Required work: Go to the line containing "apply lookup_take_Some in" in the records below and retype from there through the final line, exactly.

--- START ---

(** ** Calls that interleave *)

(** The engines that the operations build, with the calls of [Route] that have scanned
    the rules and not yet stored their verdict; [A] restricts the destinations routed.
    With [quiet], rules are changed only when there is no such call. *)
Inductive running (quiet : Prop) (A : NetAddr -> Prop) : Engine -> list (Packet * dest_ptr) -> Prop :=
  | run_new cfg : running quiet A (New cfg) []
  | run_add shuffle grow e r fl : (forall l, shuffle l ≡ₚ l) -> (quiet -> fl = []) -> running quiet A e fl -> running quiet A (AddRule shuffle grow e r).1 fl
  | run_remove e id fl : (quiet -> fl = []) -> running quiet A e fl -> running quiet A (RemoveRule e id).1 fl
  | run_update shuffle e l cap fl : (forall l, shuffle l ≡ₚ l) -> (quiet -> fl = []) -> running quiet A e fl -> running quiet A (UpdateRules shuffle e l cap).1 fl
  | run_look now e p fl : running quiet A e fl -> running quiet A (route_look now e p).2 fl
  | run_find e p fl : (forall a, DstAddr p = Some a -> A a) -> running quiet A e fl -> running quiet A (route_find e p).2 ((p, (route_find e p).1) :: fl)
  | run_store now e p d fl fl' : running quiet A e (fl ++ (p, d) :: fl') -> running quiet A (route_store now e p d) (fl ++ fl')
  | run_domain now e `{UnicodeCase} domain d fl : (forall a, A a -> NetAddr_String a <> ("domain:" +:+ ToLower domain)%string) ->
      running quiet A e fl -> running quiet A (CacheDomain now e domain d) fl
  | run_lookup now e `{UnicodeCase} domain fl : running quiet A e fl -> running quiet A (LookupDomain now e domain).2 fl.

(** A whole call is one way to go on. *)
Lemma run_route quiet A now e p fl : (forall a, DstAddr p = Some a -> A a) -> running quiet A e fl -> running quiet A (Route now e p).2 fl.
Proof.
  intros Ha Hr. unfold Route. pose proof (run_look quiet A now e p fl Hr) as H1. destruct (route_look now e p) as [[d|] e1]; [done|]. cbn in H1.
  pose proof (run_find quiet A e1 p fl Ha H1) as H2. destruct (route_find e1 p) as [d e2]. exact (run_store quiet A now e2 p d [] fl H2).
Qed.

Lemma running_inv quiet A e fl : running quiet A e fl -> engine_inv e.
Proof.
  induction 1 as [| | | |now e p fl Hr IH|e p fl _ Hr IH|now e p d fl fl' Hr IH|now e U domain d fl _ Hr IH|now e U domain fl Hr IH];
    auto using engine_inv_new, engine_inv_add, engine_inv_remove, engine_inv_update.
  - destruct (look_sat (fun _ _ => True) now e p (engine_inv_sat e IH)) as (H1 & H2 & _). by apply (engine_inv_same e).
  - destruct (find_spec e p) as (_ & H1 & H2). apply (engine_inv_same e); [done|done|]. rewrite H2. by apply engine_inv_sat.
  - destruct (store_sat (fun _ _ => True) now e p d (engine_inv_sat e IH)) as (H1 & H2); [done|]. by apply (engine_inv_same e).
  - apply (engine_inv_same e); [done|done|]. apply cache_sat_set; [by apply engine_inv_sat|done].
  - unfold LookupDomain. destruct (cache_sat_get (fun _ _ => True) now ("domain:" +:+ ToLower domain)%string (cache e) (engine_inv_sat e IH)) as [H1 _].
    destruct (Get None now _ (cache e)) as [d c]. by apply (engine_inv_same e).
Qed.

(** In every engine the operations build, the rules are in descending order
    of priority, their IDs are non-empty and distinct, the compiled rules are
    those of the current rules, and the ID index knows exactly the current
    rules and points at each of them. *)
Theorem router_tables_consistent quiet A e fl :
  running quiet A e fl ->
  StronglySorted higher (cur_rules e) /\ NoDup (ID <$> cur_rules e) /\
  (EmptyString ∉ ID <$> cur_rules e) /\
  compiled e = compile_rules (s_arr (rules e)) (cur_rules e) /\
  (forall id, is_Some (GetRule e id) <-> id ∈ ID <$> GetRules e) /\
  (forall id ptr, GetRule e id = Some ptr ->
     exists r, load_rule e ptr = Some r /\ ID r = id /\ r ∈ GetRules e).
Proof.
  intros Hi%running_inv. split_and!; apply Hi.
Qed.

(** The verdict by the rules alone: the destination of the first rule, in
    order of priority, whose conditions all hold. *)
Definition verdict e (p : Packet) : Destination :=
  match list_find (rule_matches p) (cur_rules e) with
  | Some (_, r) => r_Destination r
  | None => DefaultDestination (config e)
  end.

Lemma scan_dest_find e p :
  engine_inv e ->
  scan_dest e p = from_option (fun x => InRule (s_arr (rules e)) x.1) InConfig
                    (list_find (rule_matches p) (cur_rules e)).
Proof.
  intros Hi. unfold scan_dest. rewrite (inv_compiled _ Hi). unfold compile_rules.
  rewrite (scan_compile p _ (InRule (s_arr (rules e)))). by destruct (list_find _ _).
Qed.

Lemma load_scan_dest e p : engine_inv e -> load e (scan_dest e p) = Some (verdict e p).
Proof.
  intros Hi. rewrite (scan_dest_find e p Hi). unfold verdict.
  destruct (list_find (rule_matches p) (cur_rules e)) as [[i r]|] eqn:Hf; [|done]. cbn.
  apply list_find_Some in Hf as (Hr & _). unfold cur_rules in Hr.
  apply lookup_take_Some in Hr as [Hr _]. by rewrite Hr.
Qed.

Lemma load_same e e' d : same_tables e e' -> load e' d = load e d.
Proof. intros (E1 & E2 & _). unfold load, array. by rewrite E1, E2. Qed.

(** The verdict is that of the best rule. *)
Lemma verdict_best e p : engine_inv e ->
  (exists r, r ∈ cur_rules e /\ rule_matches p r /\ verdict e p = r_Destination r /\
     forall r', r' ∈ cur_rules e -> rule_matches p r' -> Priority r' <= Priority r) \/
  (verdict e p = DefaultDestination (config e) /\ forall r, r ∈ cur_rules e -> ~ rule_matches p r).
Proof.
  intros Hi. unfold verdict. destruct (list_find (rule_matches p) (cur_rules e)) as [[i r]|] eqn:Hf.
  - left. apply list_find_Some in Hf as (Hr & Hm & Hmin). exists r.
    split_and!; [by eapply list_elem_of_lookup_2|done|done|].
    intros r' [j Hj]%list_elem_of_lookup Hm'.
    destruct (decide (j < i)%nat) as [Hlt|Hge]; [by destruct (Hmin j r')|].
    destruct (decide (i = j)) as [<-|]; [by simplify_eq|].
    eapply (StronglySorted_lookup higher (cur_rules e) i j r r'); [apply Hi|done|done|lia].
  - right. split; [done|]. intros r Hr Hm.
    apply list_find_None in Hf. rewrite Forall_forall in Hf. by apply (Hf r).
Qed.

--- END ---

Output for this task:
  apply lookup_take_Some in Hr as [Hr _]. by rewrite Hr.
Qed.

Lemma load_same e e' d : same_tables e e' -> load e' d = load e d.
Proof. intros (E1 & E2 & _). unfold load, array. by rewrite E1, E2. Qed.

(** The verdict is that of the best rule. *)
Lemma verdict_best e p : engine_inv e ->
  (exists r, r ∈ cur_rules e /\ rule_matches p r /\ verdict e p = r_Destination r /\
     forall r', r' ∈ cur_rules e -> rule_matches p r' -> Priority r' <= Priority r) \/
  (verdict e p = DefaultDestination (config e) /\ forall r, r ∈ cur_rules e -> ~ rule_matches p r).
Proof.
  intros Hi. unfold verdict. destruct (list_find (rule_matches p) (cur_rules e)) as [[i r]|] eqn:Hf.
  - left. apply list_find_Some in Hf as (Hr & Hm & Hmin). exists r.
    split_and!; [by eapply list_elem_of_lookup_2|done|done|].
    intros r' [j Hj]%list_elem_of_lookup Hm'.
    destruct (decide (j < i)%nat) as [Hlt|Hge]; [by destruct (Hmin j r')|].
    destruct (decide (i = j)) as [<-|]; [by simplify_eq|].
    eapply (StronglySorted_lookup higher (cur_rules e) i j r r'); [apply Hi|done|done|lia].
  - right. split; [done|]. intros r Hr Hm.
    apply list_find_None in Hf. rewrite Forall_forall in Hf. by apply (Hf r).
Qed.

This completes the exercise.